London — British Prime Minister Boris Johnson said Wednesday that the death of George Floyd at the hands of Minneapolis police was "inexcusable," and he understands why people are protesting.
In his first public comments on the turmoil roiling the U.S., Johnson told lawmakers "what happened in the United States was appalling, it was inexcusable, we all saw it on our screens and I perfectly understand people's right to protest what took place."
He added that protests "should take place in a lawful and reasonable way."
Johnson, who has sought to nurture close ties with President Donald Trump as he leads the U.K. out of the European union, deflected calls from the opposition to suspend exports of tear gas and rubber bullets to the United States.
Johnson said all British arms exports comply with the country's human rights obligations, "and the U.K. is possibly the most scrupulous country in that respect in the world."
Most British police officers do not carry guns, though armed units have been involved in several fatal shootings in recent years.
Johnson's chief political opponent, opposition leader Sir Keir Starmer, spoke just before the prime minister and took him to task for waiting so long to voice his thoughts on the Floyd killing.
"This has shone a light on racism and hatred experienced by many in the U.S. and beyond," said Starmer, adding: "I'm surprised the Prime Minister hasn't said anything about this yet - but I do hope that next time he speaks to President Trump, he will convey to him the U.K.'s abhorrence about his response to the events."
In his subsequent remarks, Johnson did not mention Mr. Trump or allude to the American leader's rhetoric about the protests.
U.K. police weigh in
Britain's police chiefs also weighed in on Wednesday, issuing a joint statement from all of the nation's forces saying they "stand alongside all those across the globe who are appalled and horrified by the way George Floyd lost his life. Justice and accountability should follow."
The statement said the police were "appalled to see the violence and damage that has happened in so many U.S. cities," and hoped for a quick resolution to the violence that has marred the protests. As thousands gathered in London for a protest sparked by Floyd's killing, the statement also sought the public's help:
"The right to lawful protest is key part of any democracy, which U.K. police uphold and facilitate. But coronavirus remains a deadly disease and there are still restrictions in place to prevent its spread, which include not gathering outside in groups of more than six people. So for whatever reason people want to come together, we ask that people continue to work with officers at this challenging time."

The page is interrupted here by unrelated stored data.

(** * vep-annotation-reporter: a shallow embedding and its properties

    The development follows [vcf_annotation_tools/vep_annotation_reporter.py].
    Python [str] values are [string]s (their characters are the 256 one-byte
    characters), Python dicts are [gmap]s, Python lists are [list]s, and a
    raised exception is the [Raise] case of [result].  Everything the script
    obtains from [cyvcf2] and [csv] (header entries, variant records with
    their [is_indel]/[is_sv] flags, report rows) is input data of the model;
    a report row is taken to hold a value for each of its columns. *)

From Stdlib Require Import Ascii String.
From stdpp Require Import gmap strings list fin_maps pretty.

Open Scope string_scope.

(** ** Exceptions and results *)

(** The exceptions the script can raise.  [SystemExit] carries the four values
    that [sys.exit] formats into its message (CHR, POS, REF, ALT). *)
Inductive exn : Type :=
  | KeyError (key : string)
  | NameError (name : string)
  | IndexError
  | TypeError
  | AttributeError
  | BinasciiError
  | UnicodeDecodeError
  | SystemExit (chr pos ref alt : string).

Inductive result (A : Type) : Type :=
  | Return (a : A)
  | Raise (e : exn).
Arguments Return {A} a.
Arguments Raise {A} e.

#[global] Instance result_ret : MRet result := fun _ a => Return a.
#[global] Instance result_bind : MBind result := fun _ _ f m =>
  match m with
  | Return a => f a
  | Raise e => Raise e
  end.

Definition returns {A} (m : result A) : Prop := exists a, m = Return a.

(** [d[k]] on a dict with string keys: a missing key raises [KeyError]. *)
Definition getitem {V} (d : gmap string V) (k : string) : result V :=
  match d !! k with
  | Some v => Return v
  | None => Raise (KeyError k)
  end.

(** ** Strings *)

(** [s[0:1]] *)
Definition slice01 (s : string) : string :=
  match s with
  | String c _ => String c ""
  | "" => ""
  end.

(** [s[1:]] *)
Definition slice1 (s : string) : string :=
  match s with
  | String _ t => t
  | "" => ""
  end.

(** [s.split(sep)] for a one-character separator: never the empty list. *)
Fixpoint split (sep : ascii) (s : string) : list string :=
  match s with
  | "" => [""]
  | String c t =>
      if decide (c = sep) then "" :: split sep t
      else match split sep t with
           | h :: r => String c h :: r
           | [] => [String c ""]
           end
  end.

(** [sep.join(l)] *)
Fixpoint join (sep : string) (l : list string) : string :=
  match l with
  | [] => ""
  | [x] => x
  | x :: r => x ++ sep ++ join sep r
  end.

(** ** Annotation records *)

(** One annotation record: field name to raw value. *)
Abbreviation record := (gmap string string).

(** [for key, value in zip(csq_fields, values): transcript[key] = value] *)
Fixpoint fill_record (transcript : record) (csq_fields values : list string)
  : record :=
  match csq_fields, values with
  | key :: fs, value :: vs => fill_record (<[key := value]> transcript) fs vs
  | _, _ => transcript
  end.

(** The body of the loop of [parse_csq_entries] for one entry. *)
Definition add_entry (csq_fields : list string)
    (transcripts : gmap string (list record)) (entry : string)
  : result (gmap string (list record)) :=
  let values := split "|" entry in
  let transcript := fill_record ∅ csq_fields values in
  allele ← getitem transcript "Allele";
  let transcripts :=
    match transcripts !! allele with
    | None => <[allele := []]> transcripts
    | Some _ => transcripts
    end in
  group ← getitem transcripts allele;
  mret (<[allele := (group ++ [transcript])%list]> transcripts).

Fixpoint parse_entries_from (csq_fields : list string)
    (transcripts : gmap string (list record)) (csq_entries : list string)
  : result (gmap string (list record)) :=
  match csq_entries with
  | [] => mret transcripts
  | entry :: rest =>
      transcripts ← add_entry csq_fields transcripts entry;
      parse_entries_from csq_fields transcripts rest
  end.

(** [parse_csq_entries(csq_entries, csq_fields)].  [csq_fields] is [None] when
    [parse_csq_header] fell through its loop; [zip] then raises [TypeError] on
    the first entry. *)
Definition parse_csq_entries (csq_entries : list string)
    (csq_fields : option (list string)) : result (gmap string (list record)) :=
  match csq_fields with
  | Some fields => parse_entries_from fields ∅ csq_entries
  | None =>
      match csq_entries with
      | [] => mret ∅
      | _ :: _ => Raise TypeError
      end
  end.

(** ** Transcript selection *)

(** ['PICK' in transcript and transcript['PICK'] == '1'] *)
Definition picked (transcript : record) : bool :=
  bool_decide (transcript !! "PICK" = Some "1").

Fixpoint first_picked (l : list record) : option record :=
  match l with
  | [] => None
  | transcript :: rest =>
      if picked transcript then Some transcript else first_picked rest
  end.

(** [l[0]] *)
Definition getitem0 (l : list record) : result record :=
  match l with
  | x :: _ => Return x
  | [] => Raise IndexError
  end.

Definition transcript_for_alt (transcripts : gmap string (list record))
    (alt : string) : result record :=
  group ← getitem transcripts alt;
  match first_picked group with
  | Some transcript => mret transcript
  | None =>
      group ← getitem transcripts alt;
      getitem0 group
  end.

(** ** Allele resolution *)

(** A variant as [cyvcf2] hands it to the script.  [is_indel] and [is_sv] are
    the reader's classification flags; [INFO_CSQ] is [variant.INFO.get('CSQ')]. *)
Record variant : Type := {
  CHROM : string;
  POS : N;
  REF : string;
  ALT : list string;
  is_indel : bool;
  is_sv : bool;
  INFO_CSQ : option string
}.

(** The indel rule for one ALT. *)
Definition indel_allele (ref alt : string) : string :=
  if decide (slice01 alt ≠ slice01 ref) then alt
  else if decide (slice1 alt = "") then "-"
  else slice1 alt.

(** The body of the loop of the structural-variant branch. *)
Definition sv_step (ref : string) (csq_alleles : gset string)
    (alleles : gmap string string) (alt : string) : result (gmap string string) :=
  if bool_decide (String.length ref < String.length alt)
     && bool_decide ("insertion" ∈ csq_alleles)
  then mret (<[alt := "insertion"]> alleles)
  else if bool_decide (String.length alt < String.length ref)
          && bool_decide ("deletion" ∈ csq_alleles)
  then mret (<[alt := "deletion"]> alleles)
  else if bool_decide (size csq_alleles = 1)
  then match elements csq_alleles with
       | sole :: _ => mret (<[alt := sole]> alleles)
       | [] => Raise IndexError
       end
  else mret alleles.

Fixpoint sv_loop (ref : string) (csq_alleles : gset string)
    (alleles : gmap string string) (alts : list string)
  : result (gmap string string) :=
  match alts with
  | [] => mret alleles
  | alt :: rest =>
      alleles ← sv_step ref csq_alleles alleles alt;
      sv_loop ref csq_alleles alleles rest
  end.
Fixpoint line_length_loop (file_path : str) (max_length : nat)
    (numbered : list (nat * str)) : list issue :=
  match numbered with
  | [] => []
  | (line_num, line) :: rest =>
      let line_content := rstrip_chars [LF; CR] line in
      (if max_length <? length line_content
       then [LineTooLong file_path line_num (length line_content) max_length]
       else [])
      ++ line_length_loop file_path max_length rest
  end.

Definition check_line_length_on (file_path : str) (f : file)
    (max_length : nat) : list issue :=
  line_length_loop file_path max_length (enumerate 1 (delivered f))
  ++ on_failure file_path (failure f).

Fixpoint trailing_whitespace_loop (file_path : str)
    (numbered : list (nat * str)) : list issue :=
  match numbered with
  | [] => []
  | (line_num, line) :: rest =>
      (if negb (str_eqb (rstrip_chars [LF; CR] line) (rstrip line))
       then [TrailingWhitespace file_path line_num]
       else [])
      ++ trailing_whitespace_loop file_path rest
  end.

Definition check_trailing_whitespace_on (file_path : str) (f : file)
    : list issue :=
  trailing_whitespace_loop file_path (enumerate 1 (delivered f))
  ++ on_failure file_path (failure f).
(** X2. When the model of the language cannot be loaded, the outline is
    still returned, empty, if no span gets as far as the sentence test
    (a level from the font table, a non-empty text without bullet that
    is short); otherwise the exception of the loader reaches the caller. *)
Theorem extract_outline_without_model (blocks : list Block) (lang_code : string) (e : exn) :
  get_nlp lang_code = Raise e ->
  extract_outline blocks lang_code
  = if existsb (reaches_sentence_test lang_code) blocks then Raise e else Ok [].
Proof.
  intros Hnlp. induction blocks as [|b bs IH]; [reflexivity|].
  rewrite extract_outline_cons, IH. cbn [existsb].
  unfold outline_step, reaches_sentence_test.
  destruct (heading_level b (compute_font_stats [])) as [lv|]; cbn [bind orb].
  - rewrite is_heading_candidate_tests.
    destruct (passes_first_tests lang_code b); cbn [bind orb].
    + unfold is_full_sentence. rewrite Hnlp. reflexivity.
    + now destruct (existsb _ bs).
  - now destruct (existsb _ bs).
Qed.

(** X3. No span is a heading under the language code ja: the three case
    tests all answer no. With the Japanese model loaded the outline is
    empty, whatever the spans. *)
Theorem extract_outline_japanese_empty (blocks : list Block) (nlp : Language) :
  get_nlp "ja" = Ok nlp ->
  extract_outline blocks "ja" = Ok [].
Proof.
  intros Hnlp. induction blocks as [|b bs IH]; [reflexivity|].
  rewrite extract_outline_cons, IH. unfold outline_step.
  destruct (heading_level b (compute_font_stats [])) as [lv|]; [|reflexivity].
  rewrite is_heading_candidate_tests.
  destruct (passes_first_tests "ja" b); [|reflexivity].
  unfold is_full_sentence. rewrite Hnlp. cbn [bind].
  assert (Hc : case_signal "ja" (text b) = false) by reflexivity.
  rewrite Hc, andb_false_r. reflexivity.
Qed.

End OutlineStructure.

(** ** The uppercase ratio on short texts *)

Lemma ratio_table : ratio_table_ok = true.
Proof. vm_compute. reflexivity. Qed.

Lemma ratio_small (k n : nat) :
  1 <= n <= 80 -> k <= n ->
  PrimFloat.ltb 0.5 (ratio_of k n) = (n <? 2 * k)%nat
  /\ PrimFloat.leb 0 (ratio_of k n) = true
  /\ PrimFloat.leb (ratio_of k n) 1 = true.
Proof.
  intros Hn Hk. pose proof ratio_table as T. unfold ratio_table_ok in T.
  rewrite forallb_forall in T.
  assert (Hin : In n (seq 1 80)) by (apply in_seq; lia).
  specialize (T n Hin). rewrite forallb_forall in T.
  assert (Hik : In k (seq 0 (S n))) by (apply in_seq; lia).
  specialize (T k Hik). cbv zeta in T.
  apply andb_true_iff in T. destruct T as [T T3].
  apply andb_true_iff in T. destruct T as [T1 T2].
  apply eqb_prop in T1. auto.
Qed.

Section Case.
Context {U : UnicodeDB}.

Lemma uppers_le_letters (text : str) :
  List.length (uppers text) <= List.length (letters text) <= List.length text.
Proof. unfold uppers, letters. split; apply filter_length_le. Qed.

Lemma uppercase_ratio_unfold (text : str) (lang_code : string) :
  String.eqb lang_code "ja" = false ->
  letters text <> [] ->
  uppercase_ratio text lang_code
  = ratio_of (List.length (uppers text)) (List.length (letters text)).
Proof.
  intros Hl Hne. unfold uppercase_ratio. rewrite Hl. fold (letters text).
  destruct (letters text) eqn:E; [contradiction|].
  unfold uppers, ratio_of, len. now rewrite E.
Qed.

(** X4. On a text of at most 80 characters (the texts the heading test
    looks at) and a language code other than ja, the uppercase ratio
    lies between 0 and 1 and exceeds 0.5 exactly when more than half of
    the alphabetic characters are uppercase. *)
Theorem uppercase_ratio_majority (text : str) (lang_code : string) :
  String.eqb lang_code "ja" = false ->
  List.length text <= 80 ->
  (PrimFloat.ltb 0.5 (uppercase_ratio text lang_code) = true
   <-> List.length (letters text) < 2 * List.length (uppers text))
  /\ PrimFloat.leb 0 (uppercase_ratio text lang_code) = true
  /\ PrimFloat.leb (uppercase_ratio text lang_code) 1 = true.
Proof.
  intros Hl Hlen. pose proof (uppers_le_letters text) as [Hu Hle].
  destruct (letters text) as [|c ls] eqn:E.
  - unfold uppercase_ratio. rewrite Hl. fold (letters text). rewrite E. cbn [truthy negb].
    cbn [List.length] in *. repeat split; try reflexivity; [discriminate | lia].
  - assert (Hne : letters text <> []) by (rewrite E; discriminate).
    rewrite (uppercase_ratio_unfold text lang_code Hl Hne), E.
    destruct (ratio_small (List.length (uppers text)) (List.length (c :: ls)))
      as (H1 & H2 & H3); [cbn [List.length] in *; lia | assumption |].
    rewrite H1. repeat split; try assumption.
    + intros H. now apply Nat.ltb_lt in H.
    + intros H. now apply Nat.ltb_lt.
Qed.

End Case.

(** ** What title case and all caps require *)

Section CaseTests.
Context {U : UnicodeDB}.

(** The words of a text are made of its characters. *)
Lemma split_Forall (P : char -> Prop) (s : str) :
  Forall P s -> Forall (Forall P) (split s).
Proof.
  induction s as [|c t IH]; intros H; [constructor|].
  inversion H as [|? ? Hc Ht]; subst. specialize (IH Ht). cbn [split].
  destruct (ISSPACE c); [assumption|].
  destruct t as [|d t']; [repeat constructor; assumption|].
  destruct (ISSPACE d); [constructor; [repeat constructor|]; assumption|].
  destruct (split (d :: t')) as [|w ws]; [repeat constructor; assumption|].
  inversion IH; subst. constructor; [constructor|]; assumption.
Qed.

Lemma split_chars (s w : str) (c : char) :
  In w (split s) -> In c w -> In c s.
Proof.
  intros Hw Hc.
  assert (H : Forall (Forall (fun c => In c s)) (split s)).
  { apply split_Forall. apply Forall_forall. trivial. }
  rewrite Forall_forall in H. specialize (H w Hw).
  rewrite Forall_forall in H. now apply H.
Qed.

Lemma cased_scan_true (bad good : char -> bool) (s : str) (cased : bool) :
  cased_scan bad good cased s = true ->
  (forall d, In d s -> bad d = false)
  /\ (cased = true \/ exists d, In d s /\ good d = true).
Proof.
  revert cased. induction s as [|c t IH]; intros cased H.
  - cbn in H. split; [intros d []|now left].
  - cbn [cased_scan] in H. destruct (bad c) eqn:Hb; [discriminate|].
    destruct (IH _ H) as [Hall Hex]. split.
    + intros d [<-|Hd]; [assumption | now apply Hall].
    + destruct Hex as [Hc|(d & Hd & Hg)].
      * apply orb_true_iff in Hc. destruct Hc as [Hc|Hc]; [now left|].
        right. exists c. split; [now left | assumption].
      * right. exists d. split; [now right | assumption].
Qed.

Lemma islower_true {L : UnicodeLaws U} (s : str) :
  islower s = true ->
  s <> []
  /\ (forall d, In d s -> ISUPPER d = false /\ ISTITLE d = false)
  /\ (exists d, In d s /\ ISLOWER d = true).
Proof.
  intros H. destruct s as [|c [|d t]].
  - discriminate.
  - cbn in H. split; [discriminate|]. split.
    + intros d [<-|[]]. split; [now apply lower_not_upper | now apply lower_not_title].
    + exists c. split; [now left | assumption].
  - unfold islower in H. apply cased_scan_true in H. destruct H as [Hall Hex].
    split; [discriminate|]. split.
    + intros x Hx. specialize (Hall x Hx). now apply orb_false_iff in Hall.
    + destruct Hex as [Hc|Hex]; [discriminate | exact Hex].
Qed.

(** X5. A text in title case has an alphabetic word, and each of its
    alphabetic words has two characters or more: an uppercase one, then
    characters none of which is uppercase or titlecase and one of which
    is lowercase. A word of one letter, as in "A Study", rules the text
    out. *)
Theorem is_title_case_requires {L : UnicodeLaws U} (text : str) (lang_code : string) :
  is_title_case text lang_code = true ->
  String.eqb lang_code "ja" = false
  /\ filter isalpha (split text) <> []
  /\ forall w, In w (filter isalpha (split text)) ->
       exists c rest,
         w = c :: rest
         /\ 2 <= List.length w
         /\ ISUPPER c = true
         /\ (forall d, In d rest -> ISUPPER d = false /\ ISTITLE d = false)
         /\ (exists d, In d rest /\ ISLOWER d = true).
Proof.
  unfold is_title_case. destruct (String.eqb lang_code "ja"); [discriminate|].
  destruct (filter isalpha (split text)) as [|w0 ws] eqn:E; [discriminate|].
  cbn [negb]. intros H. split; [reflexivity|]. split; [discriminate|].
  rewrite forallb_forall in H. intros w Hw. specialize (H w Hw).
  destruct w as [|c rest]; [discriminate|]. cbn [title_word isupper] in H.
  apply andb_true_iff in H. destruct H as [Hc Hrest].
  destruct (islower_true rest Hrest) as (Hne & Hall & Hex).
  exists c, rest. repeat split; try assumption; try (now apply Hall).
  destruct rest; [contradiction | cbn; lia].
Qed.

(** X6. A text in title case is not all caps. *)
Theorem is_title_case_not_all_caps {L : UnicodeLaws U} (text : str) (lang_code : string) :
  is_title_case text lang_code = true -> is_all_caps text lang_code = false.
Proof.
  unfold is_title_case, is_all_caps.
  destruct (String.eqb lang_code "ja"); [discriminate|].
  destruct (filter isalpha (split text)) as [|w ws] eqn:E; [discriminate|].
  cbn [negb forallb]. intros H. apply andb_true_iff in H. destruct H as [Hw _].
  assert (Hin : In w (filter isalpha (split text))) by (rewrite E; now left).
  apply filter_In in Hin. destruct Hin as [Hin Halpha].
  destruct w as [|c rest]; [discriminate|]. cbn [title_word] in Hw.
  apply andb_true_iff in Hw. destruct Hw as [_ Hrest].
  destruct (islower_true rest Hrest) as (_ & _ & d & Hd & Hlow).
  assert (Hdt : In d text) by (apply (split_chars text (c :: rest) d Hin); now right).
  assert (Hda : isalpha [d] = true).
  { unfold isalpha in Halpha |- *. apply andb_true_iff in Halpha. destruct Halpha as [_ Hf].
    rewrite forallb_forall in Hf. cbn. rewrite (Hf d (or_intror Hd)). reflexivity. }
  apply andb_false_iff. right.
  apply not_true_is_false. intros Hf. rewrite forallb_forall in Hf.
  assert (Hdl : In d (filter (fun c => isalpha [c]) text)) by (apply filter_In; now split).
  specialize (Hf d Hdl). cbn in Hf. rewrite (lower_not_upper d Hlow) in Hf. discriminate.
Qed.

End CaseTests.

(** ** Heading candidates have an uppercase letter *)

(** X7. A span accepted as heading candidate has a text of at most 80
    characters that contains an uppercase alphabetic character: a text
    of digits and punctuation only, or all in lowercase, is never a
    heading. *)
Theorem heading_candidate_has_uppercase {U : UnicodeDB} {SP : Spacy}
    (b : Block) (lang_code : string) :
  is_heading_candidate b lang_code = Ok true ->
  List.length (text b) <= 80
  /\ exists c, In c (text b) /\ ISALPHA c = true /\ ISUPPER c = true.
Proof.
  rewrite is_heading_candidate_tests.
  destruct (passes_first_tests lang_code b) eqn:Hp; [|discriminate].
  destruct (is_full_sentence (text b) lang_code) as [full|e]; [|discriminate].
  cbn [bind]. intros [= H]. apply andb_true_iff in H. destruct H as [_ Hsig].
  assert (Hlen : List.length (text b) <= 80).
  { unfold passes_first_tests in Hp. destruct (text b) as [|c t] eqn:Et; [discriminate|].
    apply andb_true_iff in Hp. destruct Hp as [_ Hs]. unfold is_short, len in Hs.
    destruct (String.eqb lang_code "ja").
    - now apply Nat.leb_le in Hs.
    - apply andb_true_iff in Hs. destruct Hs as [Hs _]. now apply Nat.leb_le in Hs. }
  split; [assumption|].
  destruct (String.eqb lang_code "ja") eqn:Hl.
  { unfold case_signal, is_all_caps, is_title_case, uppercase_ratio in Hsig.
    rewrite Hl in Hsig. discriminate. }
  unfold case_signal in Hsig. apply orb_true_iff in Hsig. destruct Hsig as [Hsig|Hratio].
  apply orb_true_iff in Hsig. destruct Hsig as [Hcaps|Htitle].
  - unfold is_all_caps in Hcaps. rewrite Hl in Hcaps.
    apply andb_true_iff in Hcaps. destruct Hcaps as [Hne Hall].
    destruct (filter (fun c => isalpha [c]) (text b)) as [|c ls] eqn:E; [discriminate|].
    assert (Hc : In c (filter (fun c => isalpha [c]) (text b))) by (rewrite E; now left).
    apply filter_In in Hc. destruct Hc as [Hin Ha].
    cbn [forallb] in Hall. apply andb_true_iff in Hall. destruct Hall as [Hu _].
    exists c. cbn in Ha, Hu. rewrite andb_true_r in Ha. auto.
  - unfold is_title_case in Htitle. rewrite Hl in Htitle.
    destruct (filter isalpha (split (text b))) as [|w ws] eqn:E; [discriminate|].
    cbn [negb forallb] in Htitle. apply andb_true_iff in Htitle. destruct Htitle as [Hw _].
    assert (Hin : In w (filter isalpha (split (text b)))) by (rewrite E; now left).
    apply filter_In in Hin. destruct Hin as [Hin Ha].
    destruct w as [|c rest]; [discriminate|]. cbn [title_word isupper] in Hw.
    apply andb_true_iff in Hw. destruct Hw as [Hu _].
    exists c. split; [apply (split_chars (text b) (c :: rest) c Hin); now left|].
    split; [|assumption]. unfold isalpha in Ha. cbn in Ha.
    apply andb_true_iff in Ha. exact (proj1 Ha).
  - pose proof (uppers_le_letters (text b)) as [Hu Hle].
    destruct (letters (text b)) as [|l0 ls] eqn:El.
    { unfold uppercase_ratio in Hratio. rewrite Hl in Hratio.
      fold (letters (text b)) in Hratio. rewrite El in Hratio. discriminate. }
    assert (Hne : letters (text b) <> []) by (rewrite El; discriminate).
    rewrite (uppercase_ratio_unfold (text b) lang_code Hl Hne), El in Hratio.
    destruct (ratio_small (List.length (uppers (text b))) (List.length (l0 :: ls)))
      as (H1 & _); [cbn [List.length] in *; lia | assumption |].
    rewrite H1 in Hratio. apply Nat.ltb_lt in Hratio.
    destruct (uppers (text b)) as [|c us] eqn:E; [cbn in Hratio; lia|].
    assert (Hc : In c (uppers (text b))) by (rewrite E; now left).
    clear Hu. unfold uppers in Hc. apply filter_In in Hc. destruct Hc as [Hc Hu].
    unfold letters in Hc. apply filter_In in Hc. destruct Hc as [Hin Ha].
    exists c. cbn in Ha, Hu. rewrite andb_true_r in Ha. auto.
Qed.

The police said there was a "long established tradition of policing by consent" and working with across the U.K., adding: "Officers are trained to use force proportionately, lawfully and only when absolutely necessary. We strive to continuously learn and improve. We will tackle bias, racism or discrimination wherever we find it."
"U.K. is not innocent"
But as CBS News' Charlie D'Agata reported, the recent protests around the world sparked by Floyd's killing are not being held simply in solidarity with the U.S. demonstrators: it hasin communities across the globe, including in Britain.
CBS News' Haley Ott was reporting from London's iconic Hyde Park on Wednesday as thousands gathered for a demonstration, chanting Floyd's name — along with, "the U.K. is not innocent"!
"My mum was a protester in apartheid and that was 30 to 40 years ago," Roz Jones, a 21-year-old student from London told the Reuters news agency. "It's pretty disappointing that we have had to come out today to protest the same thing today they were protesting, how many years ago?"
Among those to address the crowd Wednesday was actor and producer John Boyega, who told the demonstrators: "Black lives have always mattered. We have always been important. We have always meant something. We have always succeeded regardless. And now is the time. I ain't waiting."
There were no reports of mass arrests as the demonstration in London grew, with little regard for social distancing guidelines.